Diperlukan juga kecepatan dalam pengambilan keputusan yang cermat dan
tepat, mengawasi, dan mengevaluasi penerapan CHSE (cleanliness, healthy,
safety, environment sustainability) sampai ke ”lorong-lorong” yang tak terlihat
di permukaan.
Sandiaga Uno diyakini berkemampuan memangkas dikotomi pemerintah-swasta
yang kerap kali menjadi kendala dalam koordinasi pariwisata. Mentalitas
birokrasi (birokrat) dalam konteks itu sepatutnya ditanggalkan. Ambil contoh
Sinergi erat privat-publik di berbagai negara maju, atau paling tidak tetangga
kita Singapura, Malaysia, dan Thailand yang menghasilkan ritme kerja
cepat-tepat-efisien.
Kedua, Menparekraf ke depan juga semakin diharapkan sebagai sosok yang
lebih andal dalam melakukan lobi di tingkat internasional. Dalam situasi
normal, diplomasi internasional setingkat menteri diperlukan untuk memenangkan
biding MICE (meeting, incentive, conference, exhibition), misalnya.
Juga melawan keputusan-keputusan politik otoritas negara asing yang
merugikan kita seperti travel warning dan larangan terbang bagi maskapai
Indonesia di area negara lain. Diplomasi dan lobbying personal yang dijalankan
seorang menteri pariwisata sangatlah efektif untuk hal-hal semacam itu.
Saat ini, area-area diplomasi kebudayaan atau biasa dikenal diplomasi
soft power dipercaya berdaya efektif bagi pemulihan dan peningkatan citra
Indonesia secara luas, dan khususnya dampaknya bagi pariwisata negeri kita.

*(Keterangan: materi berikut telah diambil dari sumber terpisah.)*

(** Deleting a folder keeps the accounting right: when [deleteFolder]
    returns on a well-formed store, every user whose [storageUsed] was the
    total size of the user's files has it equal to the total size of the
    files that are left. *)
Theorem deleted_folder_keeps_accounting
        (fuel : nat) (st : Store) (id : Z) (b : bool) (st' : Store) (u : Z) :
  accounting_ok st ->
  accounted st u ->
  deleteFolder fuel st id = Some (b, st') ->
  accounting_ok st' /\ accounted st' u.
Proof.
  intros Hok Hacc Hrun.
  destruct (deleteFolder_keeps_accounts fuel st id b st' Hrun Hok) as [Hok' H].
  auto.
Qed.

Lemma nestedStore_accounting :
  accounting_ok nestedStore /\ accounted nestedStore 1.
Proof.
  split.
  - constructor; simpl.
    + intros k v. simpl. destruct (k =? 1) eqn:E; [|discriminate].
      intros [= <-]. apply Z.eqb_eq in E. now subst.
    + intros k [<-|[]]. reflexivity.
    + repeat constructor. intros [].
    + intros f [<-|[]]. simpl. lia.
  - eexists. split; reflexivity.
Qed.

Lemma deleted_folder_keeps_accounting_witness :
  exists st',
    deleteFolder 4 nestedStore 1 = Some (true, st')
    /\ accounted st' 1
    /\ option_map User.storageUsed (getUser st' 1) = Some 0.
Proof.
  destruct nestedStore_accounting as [Hok Hacc].
  eexists. split; [vm_compute; reflexivity|].
  split; [|reflexivity].
  eapply (deleted_folder_keeps_accounting 4 nestedStore 1 true _ 1 Hok Hacc).
  vm_compute. reflexivity.
Defined.

(** ** Deleted files and their links *)

(** Once a stored file is deleted no share token resolves to it any more:
    in a store whose shares are stored under their ids, whatever
    [getShareByToken] returns after [deleteFile(id)] is not a share of
    file [id], and the file itself is gone. *)
Theorem deleted_file_has_no_link
        (now : Date) (st : Store) (id : Z) (file : File) (token : string) :
  stored_by_id st ->
  getFile st id = Some file ->
  let (existed, st') := deleteFile st id in
  existed = true
  /\ getFile st' id = None
  /\ forall details,
       getShareByToken now st' token = Some details ->
       Share.fileId (swd_share details) <> Some id
       /\ swd_file details <> Some file.
Proof.
  intros Hst Hfile.
  destruct (deleteFile_cleans st id) as [Hc Hgone].
  destruct (Hc Hst) as (Hst' & _ & [_ _ Hno]).
  assert (Hex : fst (deleteFile st id) = true).
  { unfold getFile in Hfile. unfold deleteFile. rewrite Hfile. simpl.
    unfold JsMap.has, updateUserStorageUsed.
    destruct (JsMap.get (File.userId file) (users st)); simpl;
      now rewrite Hfile. }
  destruct (deleteFile st id) as [existed st'] eqn:Hrun. simpl in *.
  split; [exact Hex|]. split; [exact Hgone|].
  intros details Hget. unfold getShareByToken in Hget.
  destruct (find _ _) as [share|] eqn:Hfind; [|discriminate].
  injection Hget as <-. simpl.
  apply find_some in Hfind as [Hin _].
  assert (Hfid : Share.fileId share <> Some id).
  { apply (Hno id); auto. unfold getFile in Hfile. congruence. }
  split; [exact Hfid|].
  destruct (truthy (Share.fileId share)); [|discriminate].
  destruct (Share.fileId share) as [i|]; [|discriminate].
  intros Hi.
  pose proof (sbi_files Hst') as Hkeyed'.
  pose proof (sbi_files Hst) as Hkeyed.
  pose proof (Hkeyed' _ _ Hi) as Hkey.
  pose proof (Hkeyed _ _ Hfile) as Hkey0.
  congruence.
Qed.

Ltac concrete_keyed :=
  let k := fresh "k" in
  let v := fresh "v" in
  let E := fresh "E" in
  intros k v; simpl;
  repeat (destruct (k =? _) eqn:E;
          [ intros [= <-]; apply Z.eqb_eq in E; subst; reflexivity | clear E ]);
  discriminate.

Ltac concrete_wf :=
  unfold JsMap.wf; simpl;
  repeat (constructor; [simpl; intuition discriminate|]); constructor.

Lemma storeWithSharedPdf_stored : stored_by_id storeWithSharedPdf.
Proof. constructor; try concrete_keyed; concrete_wf. Qed.

Lemma deleted_file_has_no_link_witness :
  let (existed, st') := deleteFile storeWithSharedPdf 1 in
  existed = true
  /\ getFile st' 1 = None
  /\ forall details,
       getShareByToken 900 st' "c0ffee" = Some details ->
       Share.fileId (swd_share details) <> Some 1
       /\ swd_file details <> Some thePdf.
Proof.
  apply (deleted_file_has_no_link 900 storeWithSharedPdf 1 thePdf "c0ffee").
  - exact storeWithSharedPdf_stored.
  - reflexivity.
Defined.

(** ** Ties in the recent-files view *)

(** Files of the recent view that were last accessed at the same time come
    in the order in which the files map holds them. *)
Theorem recent_files_ties_keep_map_order
        (LocalTZA : Date -> bool -> Z) (now : Date) (st : Store)
        (userId : Z) (t : Z) :
  filter (fun file => accessTime file =? t)
         (map fwp_file (getRecentFiles LocalTZA now st userId))
  = filter (fun file => accessTime file =? t)
           (filter (isRecent (thirtyDaysAgo LocalTZA now) userId)
                   (JsMap.values (files st))).
Proof.
  unfold getRecentFiles. rewrite withUrl_file.
  apply (sortBy_stable accessTime).
  intros a b Ha Hb. apply Z.eqb_eq in Ha, Hb. congruence.
Qed.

Jejaring bisnis dan pemerintahan asing dipastikan sudah dimiliki Sandiaga Uno,
maka tinggal dirawat dan diefektifkan.
Kiprah Menparekraf Sandiaga Uno ke depan haruslah semakin memperkuat
jaringan di tingkat internasional, baik dari kalangan buyer, government,
investor, maupun pelaku bisnis pariwisata. Pun halnya, lembaga-lembaga
internasional, di mana Indonesia tergabung di dalamnya. Misalnya, UN World
Tourism Organization, G20, serta perlu semakin dikelola dan ditargetkan untuk
keuntungan turisme Indonesia.
Ketiga, Menparekraf Sandiaga Uno diharapkan juga semakin memahami peta
bisnis (pasar) wisatawan domestik yang diperlukan pada jangka pendek maupun
wisatawan global di jangka panjang. Dalam sambutannya setelah diperkenalkan
presiden, Sandiaga menyatakan strategi kementerian yang akan dia pimpin tidak
hanya survive, tetapi juga thrive. Artinya, tidak hanya bertahan, tetapi juga
menangkap peluang pasar wisatawan.
Karena itu, sekalipun diprediksikan bahwa market wisatawan asing di
Indonesia bergeser ke segmen medium dan short haul seperti negara-negara Asia
Pasifik dan ASEAN, dengan inovasi, itu memungkinkan untuk membuka pasar-pasar
wisatawan global yang selama ini tertutup atau tidak optimal.
Kiranya Menparekraf baru bisa menjadi harapan para pelaku usaha dan
pekerja di bidang pariwisata serta siapa pun yang bergantung pada sektor
pariwisata, untuk memimpin sektor pariwisata di masa-masa sulit saat ini.